Bien entendu, cela n'empêche pas que beaucoup d'entre eux nous jettent de temps à autre un morceau de pain ou une
pomme de terre, ou qu'ils nous confient leur gamelle à racler et à laver après la distribution de la « Zivilsuppe » au chantier. Mais
s'ils le font, c'est surtout pour se débarrasser d'un regard famélique un peu trop insistant, ou dans un accès momentané de pitié, ou
tout bonnement pour le plaisir de nous voir accourir de tous côtés et nous disputer férocement le morceau, jusqu'à ce que le plus
fort l'avale, et que tous les autres s'en repartent, dépités et claudicants.

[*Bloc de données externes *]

Lemma md4_final_spec c msg : absorbs_md4 md_iv c msg -> bytes msg -> fst (MD4_Final c) = md4_spec msg.
Proof.
  exact (md_le_final md4_block md4_compress c msg (HB := md4_block_func) md4_block_spec md4_block_prefix
    md4_compress_length).
Qed.

(** MD5 is the function of RFC 1321 and MD4 that of RFC 1320, however the
    message is cut into calls of [Update]; the constants of MD5 are the sines
    the RFC defines them by. *)
Theorem md5_md4_streaming (chunks : list (list Z)) :
  Forall (fun x => bytes x /\ zlen x < 2 ^ 63) chunks ->
  fst (MD5_Final (fold_left MD5_Update chunks MD5_Init)) = md5_spec (concat chunks) /\
  fst (MD4_Final (fold_left MD4_Update chunks MD4_Init)) = md4_spec (concat chunks).
Proof.
  intros Hc.
  assert (bytes (concat chunks)) as Hb by
    (apply Forall_concat; eapply Forall_impl; [exact Hc|]; now intros ? [? ?]).
  assert (Forall (fun x => zlen x < 2 ^ 63) chunks) as Hz by (eapply Forall_impl; [exact Hc|]; now intros ? [? ?]).
  split; [apply md5_final_spec|apply md4_final_spec]; auto; apply (updates_absorb md_iv chunks _ []); auto;
    apply md_init_absorbs.
Qed.

(** The test vectors of the RFCs for "abc", hashed in two pieces. *)
Lemma md5_md4_streaming_witness :
  fst (MD5_Final (fold_left MD5_Update [[97]; [98; 99]] MD5_Init)) = be_enc 16 0x900150983cd24fb0d6963f7d28e17f72 /\
  fst (MD4_Final (fold_left MD4_Update [[97]; [98; 99]] MD4_Init)) = be_enc 16 0xa448017aaf21d8525fc10ae87aa6729d /\
  fst (MD5_Final (fold_left MD5_Update [[97]; [98; 99]] MD5_Init)) = md5_spec [97; 98; 99].
Proof.
  split; [vm_compute; reflexivity|]; split; [vm_compute; reflexivity|].
  refine (proj1 (md5_md4_streaming [[97]; [98; 99]] _)); repeat constructor; unfold byte; lia.
Defined.
(* ===== verification/TlsKdf.v ===== *)
(** The key derivations of TLS (crypto/fipsmodule/tls/kdf.c): the pseudorandom
    function of TLS 1.2 and earlier (RFC 5246 section 5, RFC 2246 section 5) and
    HKDF-Expand-Label of TLS 1.3 (RFC 8446 section 7.1).

    As in Kdf.v an outer [None] is a NULL dereference, or a loop that has run
    out of fuel; the theorems show that neither happens. *)

From S2P Require Import Prelude Mem Cbs Asn1 Der Cbb CbbSpec CbbDer CbbProgram.
From S2P Require Import Words Md32 Sha256 Sha512 Sha1 Md5 Digest Hmac Kdf.

Section TlsKdf.
  Context {HA : Allocator}.

(** * The code *)

(** Several calls of [HMAC_Update]. *)
Definition hmac_updates (ctx : HMAC_CTX) (pieces : list (list Z)) : option HMAC_CTX :=
  fold_left (fun o x => match o with Some c => HMAC_Update c x | None => None end) pieces (Some ctx).

(** The loop of [tls1_P_hash]: [out_len] bytes are wanted from [off] on. *)
Fixpoint p_hash_loop (fuel : nat) (chunk : Z) (seed : list (list Z)) (ctx_init ctx ctx_tmp : HMAC_CTX)
    (A1 : list Z) (A1_len : Z) (out : list Z) (off out_len : Z) : option (bool * list Z) :=
  match fuel with
  | O => None
  | S fuel =>
      let '(ok, ctx) := HMAC_CTX_copy_ex ctx ctx_init in
      if negb ok then Some (false, out) else
      match HMAC_Update ctx (ztake A1_len A1) with
      | None => None
      | Some ctx =>
          let '(ok, ctx_tmp) := if chunk <? out_len then HMAC_CTX_copy_ex ctx_tmp ctx else (true, ctx_tmp) in
          if negb ok then Some (false, out) else
          match hmac_updates ctx seed with
          | None => None
          | Some ctx =>
              match HMAC_Final false ctx with
              | None => None
              | Some (None, _) => Some (false, out)
              | Some (Some (code, len_u), ctx) =>
                  let hmac := zsplice (zrep EVP_MAX_MD_SIZE uninit_byte) 0 code in
                  let len := if out_len <? len_u then out_len else len_u in
                  let out := xor_into out off len hmac in
                  let off := off + len in
                  let out_len := out_len - len in
                  if out_len =? 0 then Some (true, out) else
                  match HMAC_Final false ctx_tmp with
                  | None => None
                  | Some (None, _) => Some (false, out)
                  | Some (Some (code, A1_len), ctx_tmp) =>
                      p_hash_loop fuel chunk seed ctx_init ctx ctx_tmp (zsplice A1 0 code) A1_len out off out_len
                  end
              end
          end
      end
  end.
Lemma slot_bounds k : mac_start <= slot k < mac_start + m.
Proof. unfold slot; pose proof (Z.mod_pos_bound (k - rotation) m); lia. Qed.

(** The slot that byte [i] goes to. *)
Lemma slot_of i : mac_start <= i < mac_start + m -> slot ((i - scan_start) mod m) = i.
Proof.
  intros Hi; unfold slot, rotation; rewrite <- Zminus_mod.
  replace (i - scan_start - (mac_start - scan_start)) with (i - mac_start) by lia; rewrite Z.mod_small; lia.
Qed.

Lemma slot_inj i k : 0 <= k < m -> slot k = i -> k = (i - scan_start) mod m.
Proof.
  intros Hk <-; unfold slot, rotation; set (d := mac_start - scan_start).
  replace (mac_start + (k - d mod m) mod m - scan_start) with (d + (k - d mod m) mod m) by (unfold d; lia).
  rewrite Zplus_mod_idemp_r; pose proof (Z.div_mod d m ltac:(lia)).
  replace (d + (k - d mod m)) with (k + d / m * m) by lia; rewrite Z.mod_add, Z.mod_small; lia.
Qed.

(** The rotated MAC when the bytes before [i] have been seen. *)
Definition scanned (i : Z) (mac : list Z) : Prop :=
  zlen mac = EVP_MAX_MD_SIZE /\ forall k, 0 <= k < m -> znth mac k = if slot k <? i then znth inp (slot k) else 0.
Definition set_empty_record_count rd (x : Z) : read_state S :=
  {| read_shutdown := read_shutdown rd; aead_read_ctx := aead_read_ctx rd; read_sequence := read_sequence rd;
     early_data_skipped := early_data_skipped rd; empty_record_count := x;
     warning_alert_count := warning_alert_count rd; skip_early_data_flag := skip_early_data_flag rd |}.

Definition set_warning_alert_count rd (x : Z) : read_state S :=
  {| read_shutdown := read_shutdown rd; aead_read_ctx := aead_read_ctx rd; read_sequence := read_sequence rd;
     early_data_skipped := early_data_skipped rd; empty_record_count := empty_record_count rd;
     warning_alert_count := x; skip_early_data_flag := skip_early_data_flag rd |}.

Definition set_aead_read_ctx rd (x : SSLAEADContext S) : read_state S :=
  {| read_shutdown := read_shutdown rd; aead_read_ctx := x; read_sequence := read_sequence rd;
     early_data_skipped := early_data_skipped rd; empty_record_count := empty_record_count rd;
     warning_alert_count := warning_alert_count rd; skip_early_data_flag := skip_early_data_flag rd |}.

(** A record has been decrypted: early data is no longer skipped. *)
Definition count_record rd : read_state S :=
  {| read_shutdown := read_shutdown rd; aead_read_ctx := aead_read_ctx rd; read_sequence := u64 (read_sequence rd + 1);
     early_data_skipped := early_data_skipped rd; empty_record_count := empty_record_count rd;
     warning_alert_count := warning_alert_count rd; skip_early_data_flag := false |}.

(** * Reading *)

Definition skip_early_data rd (consumed : Z) : ssl_open_record_t * read_state S :=
  let skipped := u16 (early_data_skipped rd + consumed) in
  let skipped := if skipped <? consumed then kMaxEarlyDataSkipped + 1 else skipped in
  let rd := set_early_data_skipped rd skipped in
  if kMaxEarlyDataSkipped <? skipped
  then (open_error SSL_AD_UNEXPECTED_MESSAGE SSL_R_TOO_MUCH_SKIPPED_EARLY_DATA consumed, rd)
  else (ssl_open_record_discard consumed, rd).

Definition ssl_process_alert (ssl : connection) rd (consumed : Z) (in_ : list Z) : ssl_open_record_t * read_state S :=
  if negb (zlen in_ =? 2) then (open_error SSL_AD_DECODE_ERROR SSL_R_BAD_ALERT consumed, rd)
  else
    let alert_level := znth in_ 0 in
    let alert_descr := znth in_ 1 in
    if alert_level =? SSL3_AL_WARNING then
      if alert_descr =? SSL_AD_CLOSE_NOTIFY
      then (ssl_open_record_close_notify consumed, set_read_shutdown rd ssl_shutdown_close_notify)
      else if have_version ssl && (TLS1_3_VERSION <=? ssl_protocol_version ssl) && negb (alert_descr =? SSL_AD_USER_CANCELLED)
      then (open_error SSL_AD_DECODE_ERROR SSL_R_BAD_ALERT consumed, rd)
      else
        let rd := set_warning_alert_count rd (u8 (warning_alert_count rd + 1)) in
        if kMaxWarningAlerts <? warning_alert_count rd
        then (open_error SSL_AD_UNEXPECTED_MESSAGE SSL_R_TOO_MANY_WARNING_ALERTS consumed, rd)
        else (ssl_open_record_discard consumed, rd)
    else if alert_level =? SSL3_AL_FATAL then (open_error 0 (SSL_AD_REASON_OFFSET + alert_descr) consumed, rd)
    else (open_error SSL_AD_ILLEGAL_PARAMETER SSL_R_UNKNOWN_ALERT_TYPE consumed, rd).

(** The loop that removes the padding of a TLS 1.3 record, on the reversed
    plaintext: the last byte that is not zero is the type. *)
Fixpoint strip_padding (rev_out : list Z) : option (Z * list Z) :=
  match rev_out with
  | [] => None
  | type :: rev_out => if type =? 0 then strip_padding rev_out else Some (type, rev rev_out)
  end.

(** The limit on consecutive empty records. *)
Definition count_empty rd (empty : bool) : bool * read_state S :=
  if empty then
    let rd := set_empty_record_count rd (u8 (empty_record_count rd + 1)) in
    (kMaxEmptyRecords <? empty_record_count rd, rd)
  else (false, set_empty_record_count rd 0).

(** What follows the decryption of a record of outer type [type] to [out]. *)
Definition process_plaintext (ssl : connection) (m : messages) rd (consumed type : Z) (out : list Z) :
    ssl_open_record_t * read_state S :=
  let has_padding := negb (is_null_cipher (aead_read_ctx rd)) && (TLS1_3_VERSION <=? ProtocolVersion (aead_read_ctx rd)) in
  let plaintext_limit := if has_padding then SSL3_RT_MAX_PLAIN_LENGTH + 1 else SSL3_RT_MAX_PLAIN_LENGTH in
  if plaintext_limit <? zlen out then (open_error SSL_AD_RECORD_OVERFLOW SSL_R_DATA_LENGTH_TOO_LONG consumed, rd)
  else if has_padding && negb (type =? SSL3_RT_APPLICATION_DATA)
  then (open_error SSL_AD_DECODE_ERROR SSL_R_INVALID_OUTER_RECORD_TYPE consumed, rd)
  else
    match (if has_padding then strip_padding (rev out) else Some (type, out)) with
    | None => (open_error SSL_AD_DECRYPT_ERROR SSL_R_DECRYPTION_FAILED_OR_BAD_RECORD_MAC consumed, rd)
    | Some (type, out) =>
        let '(too_many, rd) := count_empty rd (zlen out =? 0) in
        if too_many then (open_error SSL_AD_UNEXPECTED_MESSAGE SSL_R_TOO_MANY_EMPTY_FRAGMENTS consumed, rd)
        else if type =? SSL3_RT_ALERT then ssl_process_alert ssl rd consumed out
        else if negb (type =? SSL3_RT_HANDSHAKE) && tls_has_unprocessed_handshake_data m
        then (open_error SSL_AD_UNEXPECTED_MESSAGE SSL_R_UNEXPECTED_RECORD consumed, rd)
        else (ssl_open_record_success type out consumed, set_warning_alert_count rd 0)
    end.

Or, entre Lorenzo et moi, il ne se passa rien de tout cela. A supposer qu'il y ait un sens à vouloir expliquer pourquoi ce fut
justement moi, parmi des milliers d'autres êtres équivalents, qui pus résister à l'épreuve, je crois que c'est justement à Lorenzo que
je dois d'être encore vivant aujourd'hui, non pas tant pour son aide matérielle que pour m'avoir constamment rappelé, par sa
présence, par sa façon si simple et facile d'être bon, qu'il existait encore, en dehors du nôtre, un monde juste, des choses et des
êtres encore purs et intègres que ni la corruption ni la barbarie n'avaient contaminés, qui étaient demeurés étrangers à la haine et à
la peur ; quelque chose d'indéfinissable, comme une lointaine possibilité de bonté, pour laquelle il valait la peine de se conserver
vivant.
Les personnages de ce récit ne sont pas des hommes. Leur humanité est morte, ou eux-mêmes l'ont ensevelie sous
l'offense subie ou infligée à autrui. Les SS féroces et stupides, les Kapos, les politiques, les criminels, les prominents grands et
petits, et jusqu'aux Häftlinge, masse asservie et indifférenciée, tous les échelons de la hiérarchie dénaturée instaurée par les
Allemands sont paradoxalement unis par une même désolation intérieure.
Mais Lorenzo était un homme : son humanité était pure et intacte, il n'appartenait pas à ce monde de négation.
C'est à Lorenzo que je dois de n'avoir pas oublié que moi aussi j'étais un homme.